Rhianon used data as a starting point to explain how they used this user data to develop a feature. She went on to explain that for many people pain is something that they literally have to plan their lives around. Pain is the second most tracked category, after Period, and it comes up in every user interview ever, when learning how people use the app and what they’re trying to achieve. Numerous studies have shown that women and people with cycle pain tends to be taken less seriously and treated less, and Clue consistently gets this feedback from their user base. Their next step was to improve how they supported people with pain on the App.

Applying Clue’s Product Strategy Pillars

Next, Rhianon Took the audience through each part of the user feedback and how they applied each of their product pillars to define the product roadmap.

“This month I had a mild ache that felt like very soft cramps 2 days before was due, but it’s vastly different to the debilitating pain in the first/second day of my period – I’d just love to be able to keep track of that and reflect on the difference!”

Trust: Enable people to accurately track their pain experience, see it reflected in the app and predict their pain.

“I sometimes get cramps like unexpectedly, I have had it for years now for like 2 years. It makes me feel kind of weird, because when I get this cramps, I think, the (copper) IUD moved or something, and I get scared. […] So I would like an option
to specifically for that birth control to know like what’s normal and what’s not?”

Orient: Help people make sense of their pain by helping them understand it better and giving them guidance on what’s typical.

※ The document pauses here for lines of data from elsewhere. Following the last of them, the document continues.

(** [vertex_indices()], whichever the ordering of the nodes: for an order
    >= 0 it returns one node number per vertex, [vertex_count()] in all, and
    the node tuple at that number is the tuple of the vertex (all zeros for
    the first, the order in one place for the others); for a negative order
    there is no node and the first lookup raises [KeyError]. *)
Theorem vertex_indices_locate_the_vertices (self : ldis)
  (node_tups : list (list Z)) :
  node_tuples self = Ok node_tups ->
  (0 <= order self ->
   exists vi,
     vertex_indices self = Ok vi
     /\ Z.of_nat (length vi) = vertex_count self
     /\ Forall2 (fun i vt => 0 <= i /\ node_tups !! Z.to_nat i = Some vt)
                vi (vertex_tuples self))
  /\ (order self < 0 -> vertex_indices self = Raise KeyError).
Proof.
  intros Htups. destruct (node_tuples_elem_of self node_tups Htups)
    as [Hnd Helem].
  unfold vertex_indices. rewrite Htups. cbn [mbind result_bind].
  fold (vertex_tuples self). split.
  - intros Hord.
    destruct (mapM_getitem_Ok (node_tup_to_idx node_tups) (vertex_tuples self))
      as (vi & Hvi & Hall).
    { eapply Forall_impl; [apply vertex_tuples_are_index_tuples, Hord|].
      intros t Ht. apply node_tup_to_idx_is_Some, Helem, Ht. }
    exists vi. split; [exact Hvi|]. split.
    + rewrite <- vertex_tuples_length. f_equal. symmetry.
      eapply Forall2_length, Hall.
    + apply Forall2_flip. eapply Forall2_impl; [exact Hall|].
      intros vt i Hi. apply node_tup_to_idx_Some, Hi.
  - intros Hord.
    apply (mapM_getitem_missing _ _ (replicate (dimensions self) 0)).
    + unfold vertex_tuples. left.
    + apply node_tup_to_idx_None. rewrite Helem. unfold index_tuple.
      rewrite tuple_sum_replicate_0. lia.
Qed.

Lemma vertex_indices_locate_the_vertices_witness :
  exists vi,
    vertex_indices (fancy_triangle_of_order 2) = Ok vi
    /\ Z.of_nat (length vi) = 3
    /\ Forall2 (fun i vt =>
                  0 <= i
                  /\ [[1; 0]; [2; 0]; [1; 1]; [0; 2]; [0; 1]; [0; 0]]
                       !! Z.to_nat i = Some vt)
               vi [[0; 0]; [2; 0]; [0; 2]].
Proof.
  refine (proj1 (vertex_indices_locate_the_vertices
                   (fancy_triangle_of_order 2) _ _) _).
  - vm_compute. reflexivity.
  - vm_compute. discriminate.
Defined.

(** ** Faces *)

(** The face numbers of a node tuple lie in [0, dimensions]. *)
Lemma faces_for_node_tuple_range (self : ldis) (nt fs : list Z) :
  faces_for_node_tuple self nt = Ok fs ->
  Forall (fun g => 0 <= g < Z.of_nat (S (dimensions self))) fs.
Proof.
  unfold faces_for_node_tuple, interval_faces_for_node_tuple,
    triangle_faces_for_node_tuple, tetrahedron_faces_for_node_tuple, dimensions.
  destruct (cls self).
  - intros [= <-]. repeat case_decide; repeat constructor; lia.
  - destruct nt as [|m [|n [|? ?]]]; try discriminate. intros [= <-].
    repeat case_decide; repeat constructor; lia.
  - destruct nt as [|m [|n [|o [|? ?]]]]; try discriminate. intros [= <-].
    repeat case_decide; repeat constructor; lia.
Qed.

Lemma faces_for_node_tuple_Ok (self : ldis) (nt : list Z) :
  length nt = dimensions self ->
  exists fs, faces_for_node_tuple self nt = Ok fs.
Proof.
  unfold faces_for_node_tuple, triangle_faces_for_node_tuple,
    tetrahedron_faces_for_node_tuple, dimensions.
  destruct (cls self); intros Hlen.
  - eauto.
  - destruct nt as [|m [|n [|? ?]]]; try discriminate. eauto.
  - destruct nt as [|m [|n [|o [|? ?]]]]; try discriminate. eauto.
Qed.

Lemma append_to_face_Ok (faces : list (list Z)) (g idx : Z) (fi : list Z) :
  0 <= g < Z.of_nat (length faces) ->
  faces !! Z.to_nat g = Some fi ->
  append_to_face faces g idx = Ok (<[Z.to_nat g := fi ++ [idx]]> faces).
Proof.
  intros Hg Hfi. unfold append_to_face.
  destruct (py_index_nonneg faces g Hg) as (fi' & Hfi' & ->).
  cbn [mbind result_bind].
  destruct (Z.ltb_spec g 0) as [?|_]; [lia|]. congruence.
Qed.

(** The inner loop of [face_indices]: the number of the node is appended
    to the list of each face the node lies on. *)
Lemma face_indices_inner_loop (T : gmap (list Z) Z) (nt : list Z) (idx : Z)
  (face_idxs : list Z) (faces : list (list Z)) :
  T !! nt = Some idx ->
  Forall (fun g => 0 <= g < Z.of_nat (length faces)) face_idxs ->
  foldM (fun faces face_idx =>
           _ ← py_index faces face_idx;
           idx ← py_getitem T nt;
           append_to_face faces face_idx idx)
        face_idxs faces
  = Ok (imap (fun f l =>
                l ++ flat_map (fun g => if decide (g = Z.of_nat f)
                                        then [idx] else [])
                       face_idxs)
             faces).
Proof.
  intros Hidx.
  set (step := fun (faces : list (list Z)) (face_idx : Z) =>
                 _ ← py_index faces face_idx;
                 idx ← py_getitem T nt;
                 append_to_face faces face_idx idx).
  revert faces.
  induction face_idxs as [|g gs IH]; intros faces Hall.
  - simpl. f_equal. apply list_eq. intros f.
    rewrite list_lookup_imap. destruct (faces !! f); simpl; [|reflexivity].
    rewrite app_nil_r. reflexivity.
  - apply Forall_cons in Hall as [Hg Hgs].
    cbn [foldM].
    destruct (py_index_nonneg faces g Hg) as (fi & Hfi & Hpy).
    assert (Hstep : step faces g = Ok (<[Z.to_nat g := fi ++ [idx]]> faces)).
    { unfold step. rewrite Hpy. cbn [mbind result_bind].
      rewrite (py_getitem_Some _ _ _ Hidx). cbn [mbind result_bind].
      apply append_to_face_Ok; assumption. }
    rewrite Hstep. cbn [mbind result_bind].
    rewrite IH by (rewrite length_insert; exact Hgs).
    f_equal. apply list_eq. intros f.
    rewrite !list_lookup_imap. cbn [flat_map].
    destruct (decide (f = Z.to_nat g)) as [->|Hne].
    + rewrite list_lookup_insert_eq by lia.
      rewrite Hfi. simpl. rewrite decide_True by lia.
      rewrite <- (assoc_L (++)). reflexivity.
    + rewrite list_lookup_insert_ne by congruence.
      destruct (faces !! f); simpl; [|reflexivity].
      rewrite decide_False by lia. reflexivity.
Qed.

(** The outer loop of [face_indices], over node tuples that have a number
    in the table. *)
Lemma face_indices_outer_loop (self : ldis) (T : gmap (list Z) Z)
  (tups : list (list Z)) (faces : list (list Z)) :
  length faces = S (dimensions self) ->
  Forall (fun nt => length nt = dimensions self /\ is_Some (T !! nt)) tups ->
  foldM (fun faces node_tup =>
           face_idxs ← faces_for_node_tuple self node_tup;
           foldM (fun faces face_idx =>
                    _ ← py_index faces face_idx;
                    idx ← py_getitem T node_tup;
                    append_to_face faces face_idx idx)
                 face_idxs faces)
        tups faces
  = Ok (imap (fun f l =>
                l ++ flat_map
                       (fun nt =>
                          flat_map (fun g => if decide (g = Z.of_nat f)
                                             then [default 0 (T !! nt)]
                                             else [])
                            (node_faces self nt))
                       tups)
             faces).
Proof.
  set (step := fun (faces : list (list Z)) (node_tup : list Z) =>
                 face_idxs ← faces_for_node_tuple self node_tup;
                 foldM (fun faces face_idx =>
                          _ ← py_index faces face_idx;
                          idx ← py_getitem T node_tup;
                          append_to_face faces face_idx idx)
                       face_idxs faces).
  intros Hlen Hall. revert faces Hlen.
  induction Hall as [|nt tups [Hnt [idx Hidx]] _ IH]; intros faces Hlen.
  - simpl. f_equal. apply list_eq. intros f.
    rewrite list_lookup_imap. destruct (faces !! f); simpl; [|reflexivity].
    rewrite app_nil_r. reflexivity.
  - cbn [foldM].
    destruct (faces_for_node_tuple_Ok self nt Hnt) as [fs Hfs].
    assert (Hstep : step faces nt
                    = Ok (imap (fun f l =>
                                  l ++ flat_map
                                         (fun g => if decide (g = Z.of_nat f)
                                                   then [idx] else [])
                                         fs)
                               faces)).
    { unfold step. rewrite Hfs. cbn [mbind result_bind].
      apply face_indices_inner_loop; [exact Hidx|].
      rewrite Hlen. eapply faces_for_node_tuple_range, Hfs. }
    rewrite Hstep. cbn [mbind result_bind].
    rewrite IH by (rewrite length_imap; exact Hlen).
    f_equal. apply list_eq. intros f.
    rewrite !list_lookup_imap. cbn [flat_map].
    destruct (faces !! f); simpl; [|reflexivity].
    assert (Hnf : node_faces self nt = fs)
      by (unfold node_faces; rewrite Hfs; reflexivity).
    rewrite Hnf, Hidx. simpl.
    rewrite <- (assoc_L (++)). reflexivity.
Qed.

Lemma faces_for_node_tuple_NoDup (self : ldis) (nt : list Z) :
  NoDup (node_faces self nt).
Proof.
  unfold node_faces, faces_for_node_tuple, interval_faces_for_node_tuple,
    triangle_faces_for_node_tuple, tetrahedron_faces_for_node_tuple.
  destruct (cls self).
  - repeat case_decide; repeat constructor;
      rewrite ?elem_of_cons, ?elem_of_nil; lia.
  - destruct nt as [|m [|n [|? ?]]]; try apply NoDup_nil_2.
    repeat case_decide; simpl; repeat constructor;
      rewrite ?elem_of_cons, ?elem_of_nil; lia.
  - destruct nt as [|m [|n [|o [|? ?]]]]; try apply NoDup_nil_2.
    repeat case_decide; simpl; repeat constructor;
      rewrite ?elem_of_cons, ?elem_of_nil; lia.
Qed.

Lemma elem_of_face_marks (f : Z) (idx y : Z) (fs : list Z) :
  y ∈ flat_map (fun g => if decide (g = f) then [idx] else []) fs
  <-> y = idx /\ f ∈ fs.
Proof.
  rewrite elem_of_flat_map. split.
  - intros (g & Hy & Hg). case_decide; [|apply elem_of_nil in Hy as []].
    apply list_elem_of_singleton in Hy. subst. auto.
  - intros [-> Hf]. exists f. rewrite decide_True by reflexivity.
    split; [left | exact Hf].
Qed.

Lemma face_marks_NoDup (f : Z) (idx : Z) (fs : list Z) :
  NoDup fs ->
  NoDup (flat_map (fun g => if decide (g = f) then [idx] else []) fs).
Proof.
  induction 1 as [|g fs Hg _ IH]; simpl; [constructor|].
  case_decide; [|exact IH]. subst g. simpl.
  constructor; [|exact IH]. rewrite elem_of_face_marks. tauto.
Qed.

(** The faces computed by [face_indices], as a function of the table and
    of the generated tuples. *)
Lemma face_indices_value (self : ldis) (node_tups : list (list Z)) :
  node_tuples self = Ok node_tups ->
  face_indices self
  = Ok (map (fun f : nat =>
               flat_map
                 (fun nt =>
                    flat_map (fun g => if decide (g = Z.of_nat f)
                                       then [default 0 (node_tup_to_idx
                                                          node_tups !! nt)]
                                       else [])
                      (node_faces self nt))
                 (generate_nonnegative_integer_tuples_summing_to_at_most
                    (order self) (dimensions self)))
            (seq 0 (S (dimensions self)))).
Proof.
  intros Htups.
  destruct (node_tuples_elem_of self node_tups Htups) as [Hnd Helem].
  unfold face_indices. rewrite Htups. cbn [mbind result_bind].
  rewrite (face_indices_outer_loop self).
  - f_equal. apply list_eq. intros f.
    rewrite list_lookup_imap, list_lookup_fmap.
    replace (dimensions self + 1)%nat with (S (dimensions self)) by lia.
    destruct (decide (f < S (dimensions self))%nat) as [Hf|Hf].
    + rewrite lookup_replicate_2 by exact Hf.
      rewrite lookup_seq_lt by exact Hf. reflexivity.
    + rewrite (proj1 (lookup_replicate_None _ _ _)) by lia.
      rewrite lookup_seq_ge by lia. reflexivity.
  - rewrite length_replicate. lia.
  - apply Forall_forall. intros nt Hnt.
    destruct (dimensions_succ self) as [d Hd]. rewrite Hd in Hnt.
    apply tuples_elem in Hnt. rewrite <- Hd in Hnt.
    split; [apply Hnt|]. apply node_tup_to_idx_is_Some, Helem, Hnt.
Qed.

“I’ve sort of learned how to cope. I’m very much open to be honest, if there’s a better way. Maybe I don’t have to take painkillers, for example. Perhaps I can change my diet, or perhaps there’s something I can do prior to the cycle beginning. Whatever it is that the app can suggest to me, I suppose? That could be maybe preventative as opposed to coping with it.”

Empower: Enable people to advocate for themselves and support them in their journey to reduce and manage pain.

“So it’s quite as simple as asking other ladies how they’re coping and what they’re doing.”

Comfort: We comfort people by enabling them to see it’s ‘not in their head’, and by showing how their experiences are shared by many other people.

Closing the Data Gap

What is politely called ‘the research gap’ is more of a research ‘gaping crater’ when it comes to women’s health, with the direct consequence that millions of people are living with symptoms that could benefit from medical support, but too often it takes far, far too long for them to access that support and treatment. Getting a diagnosis is required to get treatment. Getting a diagnosis means having data to show that someone is living with a health condition. Clue’s on a mission to create the world’s largest data set that matches people who have confirmed diagnoses, and the patterns in their menstrual cycles and wider tracked health data, with people who have those same patterns but do not yet have a diagnosis.

With this research, Clue hopes to uncover the insights and patterns related to menstrual health and these diagnoses, and develop personalised insights that will support people to engage with their health systems and accelerate their diagnoses and access the care that they deserve. Faster access to treatment and care means less pain, more productivity, less compounding health impacts and greater agency.

As the tapestry of women’s health unfolds, leaders like Rhiannon White and Clue stand at the forefront, weaving a narrative that goes beyond tracking cycles – it’s about empowering women and reshaping societal norms.